I am a massive space-case. I space out everywhere and anywhere. I am clumsy to the max, and I don't think comparisons to Osaka are at all inappropriate. I am an incredibly slow but efficient thinker. I think a lot, and I'm generally rather observant without letting anyone on to the fact that most of the time, I AM watching. Sort of like in classes - I generally lounge in the chair somewhere close to the front of the room, with nothing except perhaps a coffee on my desk, looking like I'm about to fall asleep. I keep no notes, ever. In fact I'm very often the top student in my class and rely exclusively on my memory and ability to maintain mental focus. I never study either - my focusing ability gets me through everything. My ordinary mellow-ness, however, shouldn't be interpreted as docility. When rubbed the wrong way or, heaven forbid, feeling threatened - I get very aggressive and am not above violence. Recalling my utter disregard for competitive pursuits - I don't take violence as a game, and I take it as a matter of necessity. When threatened or even seriously offended, I do attack, and I don't regard any "honour codes" as valid - I'll attack without warning, and use any moves or objects at hand. Fortunately, I haven't had to beat anyone up for years. Part of that is also that being very tall and Russian usually warns people off to begin with.
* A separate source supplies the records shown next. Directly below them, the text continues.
(* ===== verification/ShredTree.v ===== *)
(** * The Merkle root of a shred

    [fd_shred_merkle_root] with the Merkle tree it calls: [Shred] and the equivocation
    checks take the hash of a leaf and the insertion with a proof as parameters, which are
    here the functions of [Bmtree], on a tree that was just initialised for nodes of 20
    bytes and seven layers. *)
From S2P Require Import Prelude VotorBase Sha256 Sha256Props Bmtree BmtreeSpec BmtreeLeaves BmtreePaths BmtreeKnown BmtreeFini BmtreeRoot BmtreeAgree BmtreeProps Shred ShredProps Eqvoc EqvocProof.

Notation "a ≃ b" := (BmtreeSpec.same 20 a b) (at level 70).

(** ** The calls *)

(** The tree of [fd_shred_merkle_root], in the memory [bmtree_mem]. *)
Definition shred_tree (bmtree_mem : fd_bmtree_commit_t) : fd_bmtree_commit_t :=
  fd_bmtree_commit_init bmtree_mem FD_SHRED_MERKLE_NODE_SZ FD_BMTREE_LONG_PREFIX_SZ FD_SHRED_MERKLE_LAYER_CNT.

(** [fd_shred_merkle_root] with the calls it makes; [None] is the return of 0. *)
Definition shred_merkle_root_calls (bmtree_mem : fd_bmtree_commit_t) (shred : fd_shred_t) : outcome (option fd_bmtree_node_t) :=
  let variant := sh_variant shred in
  let tree_depth := fd_shred_merkle_cnt variant in
  if negb (tree_depth =? FD_SHRED_MERKLE_LAYER_CNT -w 1) then Ok None else
  bytes ← mem_read shred 64 (merkle_protected_sz variant);
  leaf ← fd_bmtree_hash_leaf bytes FD_BMTREE_LONG_PREFIX_SZ;
  r ← fd_bmtree_commitp_insert_with_proof (shred_tree bmtree_mem) (merkle_leaf_idx shred) leaf (fd_shred_merkle_nodes shred) (fd_shred_merkle_cnt variant);
  Ok r.2.

(** The parameters of [Shred.fd_shred_merkle_root]. *)
Definition shred_hash_leaf (data : list Z) : list Z := match fd_bmtree_hash_leaf data FD_BMTREE_LONG_PREFIX_SZ with Ok leaf => leaf | Fail _ => [] end.
Definition shred_insert (bmtree_mem : fd_bmtree_commit_t) (shred_idx : Z) (leaf proof : list Z) (depth : Z) : option (list Z) :=
  match fd_bmtree_commitp_insert_with_proof (shred_tree bmtree_mem) shred_idx leaf proof depth with Ok (_, root) => root | Fail _ => None end.

(** ** A tree without nodes *)

(** The first insertion gives the end of the walk along the proof. *)
Lemma fresh_insert hs ps n mem i leaf proof pd : sizes_ok hs ps -> (1 <= n <= 62)%nat -> proof_mem n mem -> node_ok leaf -> Forall is_byte proof -> (pd * hsn hs <= length proof)%nat -> (pd < n)%nat -> idx 0 i < zpow n - 1 ->
  exists st, fd_bmtree_commitp_insert_with_proof (fd_bmtree_commit_init mem hs ps (Z.of_nat n)) (Z.of_nat i) leaf proof (Z.of_nat pd) = Ok (st, Some (climb hs ps i leaf (chunks hs proof 0 pd))).
Proof.
  intros Hsz Hn Hmem Hleaf Hb Hlen Hpd Hi. pose proof (init_pinv hs ps n Hsz Hn mem Hmem) as Hinv. set (st0 := fd_bmtree_commit_init mem hs ps (Z.of_nat n)) in *. assert (forall l j, known st0 l j = false) as Hk by (intros l j; apply (init_valid hs ps n Hsz Hn mem _ Hmem)).
  destruct (insert_ok hs ps n Hsz Hn st0 Hinv i proof Hb Hi leaf pd Hleaf Hlen Hpd) as (st & r & -> & _ & _ & [(B & _ & _ & _ & _ & l & _ & _ & _ & Hc)|(T & B & -> & HW & _)]).
  { exfalso. unfold conflict_at in Hc. rewrite !Hk in Hc. naive_solver. }
  assert (T = pd) as ->. { pose proof (wk_T _ _ _ _ _ _ _ _ _ _ HW). destruct (decide (T = pd)) as [|Hne]; [done|]. destruct (wk_known _ _ _ _ _ _ _ _ _ _ HW pd ltac:(lia)) as (_ & K & _). by rewrite Hk in K. }
  exists st. do 3 f_equal. assert (forall m, (m <= pd)%nat -> bnode B m = climb hs ps i leaf (chunks hs proof 0 m)) as Hw; [|by apply Hw].
  induction m as [|m IH]; intros Hm; [apply (wk_leaf _ _ _ _ _ _ _ _ _ _ HW)|]. destruct (wk_proof _ _ _ _ _ _ _ _ _ _ HW m ltac:(lia)) as (_ & _ & _ & E). rewrite E by apply Hk. rewrite IH by lia.
  unfold chunks. rewrite seq_S, fmap_app. cbn [fmap list_fmap Nat.add]. rewrite (climb_snoc hs ps Hsz), length_fmap, length_seq. done.
Qed.

(** ** Shreds *)

(** The bytes the leaf is the hash of: from the signature to the Merkle proof. *)
Definition covered (s : fd_shred_t) : list Z := take (Z.to_nat (fd_shred_merkle_off s - 64)) (drop 64 s).
Definition shred_leaf (s : fd_shred_t) : fd_bmtree_node_t := Fips.SHA256 (take 26 fd_bmtree_leaf_prefix ++ covered s).
Definition leaf_pos (s : fd_shred_t) : nat := Z.to_nat (merkle_leaf_idx s).
Definition shred_proof (s : fd_shred_t) : list (list Z) := chunks 20 (fd_shred_merkle_nodes s) 0 6.

(** Shreds of which the tree has seven layers, at a position in the tree. *)
Definition tree_shred (s : fd_shred_t) : Prop := fd_shred_merkle_cnt (sh_variant s) = 6 /\ merkle_leaf_idx s < 64.
#[export] Instance tree_shred_dec s : Decision (tree_shred s) := _.

Lemma sizes_20 : sizes_ok 20 26.
Proof. unfold sizes_ok. lia. Qed.

Lemma leaf_idx_nonneg s : Forall is_byte s -> 0 <= merkle_leaf_idx s < 9223372036854775808.
Proof.
  intros Hb. unfold merkle_leaf_idx. case_match.
  - pose proof (Z.mod_pos_bound (sh_idx s - sh_fec_set_idx s) 4294967296 ltac:(lia)). lia.
  - pose proof (field_bound 87 2 s Hb) as H1. pose proof (field_bound 83 2 s Hb) as H2. unfold sh_code_idx, sh_code_data_cnt. change (256 ^ Z.of_nat 2) with 65536 in *. rewrite u64_add_small by small. lia.
Qed.

Lemma leaf_hash_ok data : Forall is_byte data -> (length data <= 2000)%nat -> fd_bmtree_hash_leaf data FD_BMTREE_LONG_PREFIX_SZ = Ok (Fips.SHA256 (take 26 fd_bmtree_leaf_prefix ++ data)).
Proof. intros Hb Hl. unfold FD_BMTREE_LONG_PREFIX_SZ. rewrite hash_leaf_ok by (done || lia || (unfold ULONG_MAX; lia)). done. Qed.

Lemma leaf_node_ok data : node_ok (Fips.SHA256 data).
Proof. split; [apply SHA256_length|apply SHA256_bytes]. Qed.

Section Root.
Context (mem : fd_bmtree_commit_t) (Hmem : proof_mem 7 mem).
Notation merkle_root := (fd_shred_merkle_root shred_hash_leaf (shred_insert mem)).

(** Where the proof of a shred lies. *)
Lemma shred_sections s : merkle_shred s -> fd_shred_merkle_cnt (sh_variant s) = 6 ->
  64 + merkle_protected_sz (sh_variant s) = fd_shred_merkle_off s /\ fd_shred_merkle_off s + 120 <= fd_shred_sz s /\ 1000 <= fd_shred_merkle_off s /\ fd_shred_sz s <= 1228 /\ fd_shred_merkle_sz (sh_variant s) = 120.
Proof using Hmem.
  intros Hs E6. pose proof (leaf_covers s Hs E6). destruct (merkle_off_eq s Hs) as (Eo & _ & Hr). pose proof (merkle_sz_bounds s Hs). assert (fd_shred_merkle_sz (sh_variant s) = 120) as E120 by (unfold fd_shred_merkle_sz; by rewrite E6). lia.
Qed.

Lemma proof_taken s : chunks 20 (take 120 (fd_shred_merkle_nodes s)) 0 6 = shred_proof s.
Proof using Hmem.
  unfold shred_proof, chunks. apply list_fmap_ext. intros l x [-> Hl]%lookup_seq. cbn [Nat.add]. unfold chunk_at. change (hsn 20) with 20%nat. rewrite skipn_firstn_comm, take_take. f_equal. lia.
Qed.

Lemma insert_of s proof : merkle_shred s -> fd_shred_merkle_cnt (sh_variant s) = 6 -> Forall is_byte proof -> (120 <= length proof)%nat -> 
  exists st, fd_bmtree_commitp_insert_with_proof (shred_tree mem) (merkle_leaf_idx s) (shred_leaf s) proof 6 = Ok (st, if decide (tree_shred s) then Some (climb 20 26 (leaf_pos s) (shred_leaf s) (chunks 20 proof 0 6)) else None).
Proof using Hmem.
  intros Hs E6 Hb Hl. pose proof (leaf_idx_nonneg s (ms_bytes s Hs)) as Hi. case_decide as Ht.
  - destruct Ht as [_ Hlt]. destruct (fresh_insert 20 26 7 mem (leaf_pos s) (shred_leaf s) proof 6 sizes_20 ltac:(lia) Hmem (leaf_node_ok _) Hb) as (st & E); [change (6 * hsn 20)%nat with 120%nat; lia|lia|rewrite idx_0; unfold leaf_pos; change (zpow 7) with 128; lia|].
    unfold leaf_pos in E at 1. rewrite Z2Nat.id in E by lia. exists st. exact E.
  - exists (shred_tree mem). assert (64 <= merkle_leaf_idx s) as Hge by (destruct (decide (merkle_leaf_idx s < 64)); [exfalso; by apply Ht|lia]). unfold fd_bmtree_commitp_insert_with_proof. cbv zeta.
    change (bm_inclusion_proof_sz (shred_tree mem)) with 127. unfold u64_mul. rewrite u64_small by (unfold is_u64, ULONG_MAX; lia). by replace (127 <=? 2 * merkle_leaf_idx s) with true by lia.
Qed.

Lemma root_ok s : merkle_shred s -> shred_merkle_root_calls mem s = Ok (merkle_root s) /\
  merkle_root s = if decide (tree_shred s) then Some (climb 20 26 (leaf_pos s) (shred_leaf s) (shred_proof s)) else None.
Proof using Hmem.
  intros Hs. unfold shred_merkle_root_calls, fd_shred_merkle_root. change (FD_SHRED_MERKLE_LAYER_CNT -w 1) with 6. destruct (Z.eqb_spec (fd_shred_merkle_cnt (sh_variant s)) 6) as [E6|Hne]; cbn [negb].
  2: { split; [done|]. by rewrite decide_False by (intros [? _]; done). }
  destruct (shred_sections s Hs E6) as (Hcov & Hend & Hoff & Hsz & E120). pose proof (ms_length s Hs) as Hlen. pose proof (ms_bytes s Hs) as Hb.
  assert (take (Z.to_nat (merkle_protected_sz (sh_variant s))) (drop 64 s) = covered s) as Ecov by (unfold covered; f_equal; lia).
  assert (fd_bmtree_hash_leaf (covered s) FD_BMTREE_LONG_PREFIX_SZ = Ok (shred_leaf s)) as Eleaf. { apply leaf_hash_ok; [by apply Forall_take, Forall_drop|]. unfold covered. rewrite length_take, length_drop. lia. }
  assert (length (fd_shred_merkle_nodes s) >= 120)%nat as Hn by (unfold fd_shred_merkle_nodes; rewrite length_drop; lia). assert (Forall is_byte (fd_shred_merkle_nodes s)) as Hbn by (by apply Forall_drop).
  rewrite (mem_read_ok s 64) by lia. change (Z.to_nat 64) with 64%nat. cbn [mbind outcome_bind]. rewrite Ecov, E6, E120. unfold shred_hash_leaf. rewrite Eleaf. cbn [mbind outcome_bind].
  destruct (insert_of s (fd_shred_merkle_nodes s) Hs E6 Hbn ltac:(lia)) as (st1 & ->). cbn [mbind outcome_bind snd]. unfold shred_insert. destruct (insert_of s (take (Z.to_nat 120) (fd_shred_merkle_nodes s)) Hs E6) as (st2 & ->); [by apply Forall_take|rewrite length_take; lia|].
  change (Z.to_nat 120) with 120%nat. rewrite proof_taken. done.
Qed.
End Root.

(** the Merkle root of a Merkle shred.  [fd_shred_merkle_root] returns, within the
    shred and the tree's memory; without a proof of six nodes or with a position past 64
    it fails, otherwise the root is the end of the walk from the hash of the bytes between
    the signature and the proof along the nodes of the proof.  When the proof is that of a
    set of 64 leaves with this one at its position, that is the root of the set. *)
Theorem shred_merkle_root_spec mem s :
  proof_mem 7 mem -> merkle_shred s ->
  shred_merkle_root_calls mem s = Ok (fd_shred_merkle_root shred_hash_leaf (shred_insert mem) s) /\
  fd_shred_merkle_root shred_hash_leaf (shred_insert mem) s = (if decide (tree_shred s) then Some (climb 20 26 (leaf_pos s) (shred_leaf s) (shred_proof s)) else None) /\
  (forall L, length L = 64%nat -> Forall node_ok L -> tree_shred s -> nth (leaf_pos s) L [] = shred_leaf s -> take 120 (fd_shred_merkle_nodes s) = proof_bytes 20 26 L (leaf_pos s) 6 ->
    fd_shred_merkle_root shred_hash_leaf (shred_insert mem) s = Some (merkle_root 20 26 L)).
Proof.
  intros Hmem Hs. destruct (root_ok mem Hmem s Hs) as [-> E]. split; [done|]. split; [done|]. intros L El HL Ht Eleaf Ep. rewrite E, decide_True by done. f_equal. pose proof (leaf_idx_nonneg s (ms_bytes s Hs)) as Hi. destruct Ht as [_ Hlt].
  assert (leaf_pos s < length L)%nat as Hpos by (rewrite El; unfold leaf_pos; lia). pose proof (climb_proof 20 26 7 sizes_20 ltac:(lia) L (leaf_pos s) [] HL Hpos) as Ec. rewrite El in Ec. change (height 64) with 6%nat in Ec. rewrite app_nil_r, <- Ep, Eleaf, (proof_taken mem Hmem) in Ec. exact Ec.
Qed.

(** C28: shreds at the same position with the same Merkle root cover the same bytes, or
    their hashes collide: two different leaves with the same (truncated) hash, or two
    different pairs of nodes at a layer of the two walks. *)
Theorem shred_root_binding mem s1 s2 root :
  proof_mem 7 mem -> merkle_shred s1 -> merkle_shred s2 -> merkle_leaf_idx s1 = merkle_leaf_idx s2 ->
  fd_shred_merkle_root shred_hash_leaf (shred_insert mem) s1 = Some root -> fd_shred_merkle_root shred_hash_leaf (shred_insert mem) s2 = Some root ->
  covered s1 = covered s2 \/ (covered s1 <> covered s2 /\ shred_leaf s1 ≃ shred_leaf s2) \/
  exists l, (l < 6)%nat /\ collides 20 26 (leaf_pos s1) (shred_leaf s1) (shred_proof s1) (shred_leaf s2) (shred_proof s2) l.
Proof.
  intros Hmem H1 H2 Epos E1 E2. destruct (root_ok mem Hmem s1 H1) as [_ R1]. destruct (root_ok mem Hmem s2 H2) as [_ R2]. rewrite R1 in E1. rewrite R2 in E2. case_decide as T1; [|done]. case_decide as T2; [|done].
  destruct (decide (covered s1 = covered s2)) as [|Hne]; [by left|]. right. assert (leaf_pos s2 = leaf_pos s1) as Ep by (unfold leaf_pos; by rewrite Epos). rewrite Ep in E2. apply (inj Some) in E1, E2.
  assert (forall s, merkle_shred s -> tree_shred s -> Forall (fun c => length c = hsn 20) (shred_proof s)) as Hc.
  { intros s Hs [E6 _]. destruct (shred_sections mem Hmem s Hs E6) as (_ & Hend & Hoff & _ & _). pose proof (ms_length s Hs). apply (chunks_length 20 26 sizes_20). unfold fd_shred_merkle_nodes. rewrite length_drop. change ((0 + 6) * hsn 20)%nat with 120%nat. lia. }
  assert (forall s, length (shred_proof s) = 6%nat) as Hl by (intros s; unfold shred_proof, chunks; by rewrite length_fmap, length_seq).
  destruct (climb_binding 20 26 sizes_20 (leaf_pos s1) (shred_leaf s1) (shred_leaf s2) (shred_proof s1) (shred_proof s2) (leaf_node_ok _) (leaf_node_ok _)) as [|(l & Hlt & Hcol)]; [by rewrite !Hl|by apply Hc|by apply Hc|rewrite E1, E2; reflexivity|by left|].
  right. exists l. rewrite Hl in Hlt. done.
Qed.

(** ** Examples *)

Definition ex_tree_mem : fd_bmtree_commit_t := mk_bmtree 9 9 9 9 (repeat (ex_node 0) 63) [77; 78] (repeat (ex_node 0) 128).

Lemma ex_tree_mem_ok : proof_mem 7 ex_tree_mem.
Proof. split; [|done]. split_and!; [done|apply ex_nodes_ok; unfold is_byte; lia|done|apply ex_nodes_ok; unfold is_byte; lia]. Qed.

(** A shred and the same one with another signature. *)
Definition ex_shred : fd_shred_t := data_shred 3 0 0 9.
Definition ex_shred_resigned : fd_shred_t := repeat 8 64 ++ drop 64 ex_shred.

Lemma ex_shred_ok : merkle_shred ex_shred.
Proof. split; [apply shred_bytes_check; vm_compute; reflexivity|vm_compute; reflexivity..|vm_compute; discriminate]. Qed.

Lemma ex_shred_resigned_ok : merkle_shred ex_shred_resigned.
Proof. split; [apply shred_bytes_check; vm_compute; reflexivity|vm_compute; reflexivity..|vm_compute; discriminate]. Qed.

Lemma shred_merkle_root_spec_witness : shred_merkle_root_calls ex_tree_mem ex_shred = Ok (Some (climb 20 26 3 (shred_leaf ex_shred) (shred_proof ex_shred))).
Proof.
  destruct (shred_merkle_root_spec ex_tree_mem ex_shred ex_tree_mem_ok ex_shred_ok) as (E1 & E2 & _). rewrite E1, E2. rewrite decide_True by (split; vm_compute; reflexivity). reflexivity.
Defined.

Lemma ex_same : leaf_pos ex_shred_resigned = leaf_pos ex_shred /\ covered ex_shred_resigned = covered ex_shred /\ shred_proof ex_shred_resigned = shred_proof ex_shred.
Proof. split_and!; vm_compute; reflexivity. Qed.

Lemma shred_root_binding_witness : exists root, fd_shred_merkle_root shred_hash_leaf (shred_insert ex_tree_mem) ex_shred = Some root /\ fd_shred_merkle_root shred_hash_leaf (shred_insert ex_tree_mem) ex_shred_resigned = Some root /\
  (covered ex_shred = covered ex_shred_resigned \/ (covered ex_shred <> covered ex_shred_resigned /\ shred_leaf ex_shred ≃ shred_leaf ex_shred_resigned) \/
   exists l, (l < 6)%nat /\ collides 20 26 (leaf_pos ex_shred) (shred_leaf ex_shred) (shred_proof ex_shred) (shred_leaf ex_shred_resigned) (shred_proof ex_shred_resigned) l).
Proof.
  destruct (root_ok ex_tree_mem ex_tree_mem_ok ex_shred ex_shred_ok) as [_ E1]. destruct (root_ok ex_tree_mem ex_tree_mem_ok ex_shred_resigned ex_shred_resigned_ok) as [_ E2].
  rewrite decide_True in E1 by (split; vm_compute; reflexivity). rewrite decide_True in E2 by (split; vm_compute; reflexivity). destruct ex_same as (Ep & Ec & Epr). unfold shred_leaf in E2. rewrite Ep, Ec, Epr in E2. fold (shred_leaf ex_shred) in E2.
  eexists. split; [exact E1|]. split; [exact E2|]. apply (shred_root_binding ex_tree_mem ex_shred ex_shred_resigned (climb 20 26 (leaf_pos ex_shred) (shred_leaf ex_shred) (shred_proof ex_shred)) ex_tree_mem_ok ex_shred_ok ex_shred_resigned_ok); [vm_compute; reflexivity|exact E1|exact E2].
Defined.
All of the above probably explains some of the weirdness associated with my personality. I'm a staunch individualist and for all of the reasons above, I've developed a pretty strong resistant to external pressures and a liking for exploring and observing things with relative neutrality. So I've picked up some seemingly contradictory hobbies and interests along the way, some of which it almost seems like I shouldn't have. That probably explains my inherent positive-ness and private silly-ness - despite actually being serious, I can step away and look at myself from many perspective - and as a result, I just can't take myself too seriously.